Unlike coyote, fox, and black bear, mountain lion are strict carnivores; they consume meat exclusively.  Throughout their distribution, their primary prey is deer.  Although deer specialists, they are also prey generalists, in that they compliment their deer diet with other ungulates and a variety of small prey.  In some ecosystems, small prey (e.g., rabbits, rodents, skunks, etc...) represent up to 35% of their diet.

The Trans-Pecos hosts a wealth of big game animals including mule deer, elk, white-tailed deer, aoudad, feral hogs, javelina, and bighorn sheep.  To understand what impact mountain lions have on prey populations, we captured mountain lions, attached GPS radiocollars, and monitored their activity.  The GPS collars allow us to monitor the mountain lions daily via satellites that download 6 locations to our email account. 

Locations are then imported into mapping software so that we can evaluate if mountain lions might be at a kill site.  Clusters of locations in the same area (<200 yards) are a good indicator that a mountain lion has made a kill.  Once cluster sites are identified and the mountain lion leaves the vicinity, we seek landowner access to investigate the kill sites.

In the past year, we have identified 172 possible kill sites and have been permitted to investigate 138 of the clusters.  Of the 138 we have discovered 104 verified kill sites by mountain lions (see pie chart above).

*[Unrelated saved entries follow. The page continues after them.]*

Lemma group_loop_steps comm x86 env a p st0 : forall fuel pos s,
  in_call comm x86 st0 a s -> group_start (subs (args s)) pos ->
  after (group_loop fuel pos (fun k => pass_body comm x86 (env k) a p k) s)
        (in_call comm x86 st0 a).
Proof.
  induction fuel as [|fuel IH]; intros pos s HJ Hstart; cbn [group_loop];
    [exact Logic.I|].
  unfold bind at 1, get at 1.
  destruct (subs (args s) !! pos) as [h|] eqn:Hlook; [|exact HJ].
  destruct (Z.leb_spec (groupSize h) 0) as [_|Hpos]; [exact Logic.I|].
  destruct (Z.ltb_spec (Z.of_nat (length (subs (args s)))) (Z.of_nat pos + groupSize h))
    as [_|Hfit]; [exact Logic.I|].
  destruct HJ as (Hsteps & Hinv & Hst & E1 & E2 & E3).
  unfold bind.
  rewrite <- (pass_body_ext comm x86 (env pos) a (args s) p pos E1 E2 E3).
  pose proof (group_pass_kept comm x86 (env pos) p pos h s Hinv Hstart Hlook) as Hk.
  destruct (on_group pos (Z.to_nat (groupSize h))
              (pass_body comm x86 (env pos) (args s) p pos) s) as [o s1] eqn:Hrun.
  assert (Hnext : o <> Undef ->
            in_call comm x86 st0 a s1
            /\ group_start (subs (args s1)) (pos + Z.to_nat (groupSize h))).
  { intros Ho.
    assert (Hstep : recv_step comm x86 s s1) by (eapply step_group; eauto).
    assert (Hk' : recv_inv s1 /\ advanced (args s) (args s1) /\ same_op s s1)
      by (destruct o as [[]|r|]; [exact Hk|exact Hk|now elim Ho]).
    destruct Hk' as (Hinv1 & (Esl & Hle) & Hsame).
    split.
    - split; [eapply recv_steps_snoc; eauto|]. split; [exact Hinv1|].
      destruct Hsame as (_ & _ & Ep & Es).
      split; [congruence|]. split; [congruence|]. split; [congruence|].
      unfold nsubs in *. apply Forall2_length in Hle. congruence.
    - eapply group_start_ext;
        [apply placed_groupSize, (recv_step_op_kept _ _ _ _ Hstep)|].
      now apply (start_next _ pos h). }
  destruct o as [[]|r|]; [|apply Hnext; discriminate|exact Logic.I].
  destruct Hnext as [HJ1 Hstart1]; [discriminate|].
  now apply IH.
Qed.

Lemma pass_steps comm x86 env a p st0 fuel :
  hoare (in_call comm x86 st0 a)
        (group_loop fuel 0 (fun k => pass_body comm x86 (env k) a p k))
        (fun _ => in_call comm x86 st0 a) (fun _ => in_call comm x86 st0 a).
Proof.
  intros s Hs.
  pose proof (group_loop_steps comm x86 env a p st0 fuel 0%nat s Hs (start_first _)) as H.
  unfold after in H.
  destruct (group_loop fuel 0 _ s) as [[b|r|] s']; auto.
Qed.

Lemma call_bind comm x86 st0 a {A B} (m : M recvState A) (f : A -> M recvState B) :
  hoare (in_call comm x86 st0 a) m
        (fun _ => in_call comm x86 st0 a) (fun _ => in_call comm x86 st0 a) ->
  (forall x, hoare (in_call comm x86 st0 a) (f x)
               (fun _ => recv_steps comm x86 st0) (fun _ => recv_steps comm x86 st0)) ->
  hoare (in_call comm x86 st0 a) (bind m f)
        (fun _ => recv_steps comm x86 st0) (fun _ => recv_steps comm x86 st0).
Proof.
  intros Hm Hf.
  eapply hoare_bind with (R := fun _ => in_call comm x86 st0 a); [|exact Hf].
  eapply hoare_conseq with (P' := in_call comm x86 st0 a)
    (Q' := fun _ => in_call comm x86 st0 a) (E' := fun _ => in_call comm x86 st0 a);
    [exact Hm|auto|auto|].
  now intros r s (H & _).
Qed.

Lemma return_if_busy_call comm x86 st0 a :
  hoare (in_call comm x86 st0 a) return_if_busy
        (fun _ => in_call comm x86 st0 a) (fun _ => in_call comm x86 st0 a).
Proof.
  unfold return_if_busy. apply keeps_get_bind. intros w _.
  destruct (idle (args w) =? 0); [apply keeps_exit|apply keeps_ret].
Qed.

Lemma recv_progress_steps comm x86 env st0 :
  recv_inv st0 -> state (args st0) = ncclProxyOpProgress ->
  hoare (fun s => s = st0) (recv_progress comm x86 env)
        (fun _ => recv_steps comm x86 st0) (fun _ => recv_steps comm x86 st0).
Proof.
  intros Hinv Hst. unfold recv_progress. apply hoare_get_bind. intros w ->. cbv zeta.
  set (a := args st0).
  eapply hoare_conseq with (P' := in_call comm x86 st0 a)
    (Q' := fun _ => recv_steps comm x86 st0) (E' := fun _ => recv_steps comm x86 st0);
    [|intros s ->; split; [apply steps_none|tauto]|auto|auto].
  apply call_bind.
  { destruct (nsubs a =? 0); [apply hoare_undef|apply keeps_ret]. }
  intros []. apply call_bind; [apply (pass_steps comm x86 env a PassPost)|].
  intros []. apply call_bind; [apply return_if_busy_call|].
  intros []. apply call_bind; [apply (pass_steps comm x86 env a PassTest)|].
  intros []. apply call_bind; [apply return_if_busy_call|].
  intros []. apply call_bind; [apply (pass_steps comm x86 env a PassCommit)|].
  intros []. apply call_bind; [apply return_if_busy_call|].
  intros []. apply call_bind; [apply (pass_steps comm x86 env a PassRelease)|].
  intros []. apply hoare_get_bind. intros w Hw.
  destruct (Z.eqb_spec (args_done (args w)) (nsubs (args w))) as [E|_]; cbn [when].
  - unfold upd_args. apply hoare_modify. intros s ->.
    destruct Hw as (Hsteps & Hinv' & Hst' & _).
    eapply recv_steps_snoc; [exact Hsteps|now apply step_complete].
  - apply hoare_ret. intros s ->. now destruct Hw as (H & _).
Qed.

(** The part of a call after the Ready block. *)
Lemma recv_tail_steps comm x86 env st1 :
  recv_inv st1 ->
  hoare (fun s => s = st1)
    (upd_args (fun a => set_idle a 1) ;;
     let* st := get in
     when (is_state (state (args st)) ncclProxyOpProgress) (recv_progress comm x86 env) ;;
     (exit ncclSuccess : M recvState unit))
    (fun _ => recv_steps comm x86 st1) (fun _ => recv_steps comm x86 st1).
Proof.
  intros Hinv.
  set (st2 := set_args st1 (set_idle (args st1) 1)).
  assert (H12 : recv_steps comm x86 st1 st2) by apply recv_steps_one, step_idle.
  eapply hoare_bind with (R := fun _ s => s = st2).
  { unfold upd_args. apply hoare_modify. now intros s ->. }
  intros []. apply hoare_get_bind. intros w ->.
  eapply hoare_bind with (R := fun _ => recv_steps comm x86 st1).
  - destruct (state (args st2)) eqn:E; cbn [is_state when];
      try (apply hoare_ret; now intros s ->).
    eapply hoare_conseq;
      [apply (recv_progress_steps comm x86 env st2
                (RecvFacts.recv_inv_idle st1 1 Hinv) E)|auto| |];
      intros a s Hs; eapply recv_steps_trans; eauto.
  - intros []. apply hoare_exit. auto.
Qed.

(** A call on an op past Ready is a chain of steps. *)
Lemma recv_call_steps comm x86 env st :
  recv_inv st -> state (args st) <> ncclProxyOpReady ->
  after (recvProxyProgress comm x86 env st) (recv_steps comm x86 st).
Proof.
  intros Hinv Hst.
  assert (H : hoare (fun s => s = st) (recvProxyProgress comm x86 env)
                (fun _ => recv_steps comm x86 st) (fun _ => recv_steps comm x86 st)).
  { unfold recvProxyProgress. apply hoare_get_bind. intros w ->.
    replace (is_state (state (args st)) ncclProxyOpReady) with false
      by (now destruct (state (args st))).
    cbn [when]. eapply hoare_bind with (R := fun _ s => s = st);
      [now apply hoare_ret|]. intros []. now apply recv_tail_steps. }
  specialize (H st eq_refl). unfold after.
  destruct (recvProxyProgress comm x86 env st) as [[a|r|] s']; auto.
Qed.

(** The first call: the Ready block, then a chain of steps. *)
Lemma recv_first_call_steps comm x86 env st st1 :
  state (args st) = ncclProxyOpReady -> recv_ready st = (Next tt, st1) ->
  recv_inv st1 ->
  after (recvProxyProgress comm x86 env st) (recv_steps comm x86 st1).
Proof.
  intros Hst Hready Hinv.
  assert (H : hoare (fun s => s = st) (recvProxyProgress comm x86 env)
                (fun _ => recv_steps comm x86 st1) (fun _ => recv_steps comm x86 st1)).
  { unfold recvProxyProgress. apply hoare_get_bind. intros w ->.
    rewrite Hst. cbn [is_state when].
    eapply hoare_bind with (R := fun _ s => s = st1).
    { intros s ->. now rewrite Hready. }
    intros []. now apply recv_tail_steps. }
  specialize (H st eq_refl). unfold after.
  destruct (recvProxyProgress comm x86 env st) as [[a|r|] s']; auto.
Qed.

(** The Ready block on an op as the caller hands it over: it stores
    the order computed by [group_subs] and moves the op to Progress. *)
Lemma recv_ready_runs mr st :
  wf_recv mr st ->
  exists subs1,
    recv_ready st
    = (Next tt, set_args st (set_state (set_subs (args st) subs1) ncclProxyOpProgress))
    /\ recv_inv (set_args st (set_state (set_subs (args st) subs1) ncclProxyOpProgress))
    /\ grouped (resources st) subs1 /\ Forall fresh subs1
    /\ Permutation (List.map static subs1) (List.map static (subs (args st))).
Proof.
  intros ((Hsl & Hn) & Hne & Hlen & Hch & Hwf & Hp).
  destruct (GroupFacts.group_subs_spec (resources st) (chunkSteps (args st)) mr
              (subs (args st)) Hch Hwf Hlen) as (subs' & Hrun & Hgr & Hfresh & Hperm).
  exists subs'. split; [|split; [|auto]].
  - unfold recv_ready, bind, get. cbv zeta. now rewrite Hrun.
  - split; [exact Hsl|]. split; [|split; [exact Hp|]].
    + cbn. intros E. rewrite E in Hperm. apply Permutation_length in Hperm.
      rewrite length_map in Hperm. destruct (subs (args st)); [congruence|discriminate].
    + cbn. apply (RecvFacts.grouped_groups_ok (resources st)); auto.
      now apply (RecvFacts.static_nsteps (subs (args st))).
Qed.

(** *** The life of an op from Ready on *)

Lemma recv_inv_subs st :
  RecvProxy.recv_inv st ->
  Forall (RecvProxy.recv_sub_ok (sliceSteps (RecvProxy.args st)))
         (subs (RecvProxy.args st)).
Proof.
  intros (_ & _ & _ & gs & -> & Hgs).
  induction Hgs as [|g gs Hg _ IH]; cbn [concat]; [constructor|].
  apply Forall_app. split; [|exact IH].
  destruct g as [|h t]; [contradiction|].
  eapply Forall_impl; [exact Hg|]. now intros x (H & _).
Qed.

(** Every state of the op after the Ready block is in order. *)
Lemma recv_life_ok comm x86 mr st s1 s2 :
  wf_recv mr st -> recv_ready st = (Next tt, s1) -> recv_steps comm x86 s1 s2 ->
  recv_inv s2 /\ state (args s2) <> ncclProxyOpReady
  /\ sliceSteps (args s2) = sliceSteps (args st)
  /\ op_kept s1 s2.
Proof.
  intros Hwf Hready Hsteps.
  destruct (recv_ready_runs mr st Hwf) as (subs1 & Hrun & Hinv & _).
  assert (Hs1 : s1 = set_args st (set_state (set_subs (args st) subs1) ncclProxyOpProgress))
    by congruence.
  rewrite <- Hs1 in Hinv.
  assert (Hne : state (args s1) <> ncclProxyOpReady) by (rewrite Hs1; discriminate).
  destruct (recv_steps_kept comm x86 s1 s2 Hsteps Hinv Hne) as (Hinv2 & (E1 & _) & Hst2).
  split; [exact Hinv2|]. split; [exact Hst2|]. split.
  - rewrite E1, Hs1. reflexivity.
  - now apply (recv_steps_op_kept comm x86).
Qed.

In addition to the kill sites, we also documented 5 scavenged sites that were used by radiocollared mountain lions.  During our first year of study, mountain lions scavenged 3 feral hogs and 2 elk that had died from other causes.   

lion kill

Using GPS and satellite technology, we have investigated 138 potential kill sites of mountain lions, revealing 104 kill sites and 5 scavenged sites. This mountain lion has returned to a feral hog it killed 3 days earlier.

kill chart

The diet of mountain lions as determined by 104 verified kill sites of radiocollared mountain lions in the Davis Mountains. The “other” category is represented by 4 coyotes, 4 skunks, 2 fox, 1 porcupine, and 1 coati.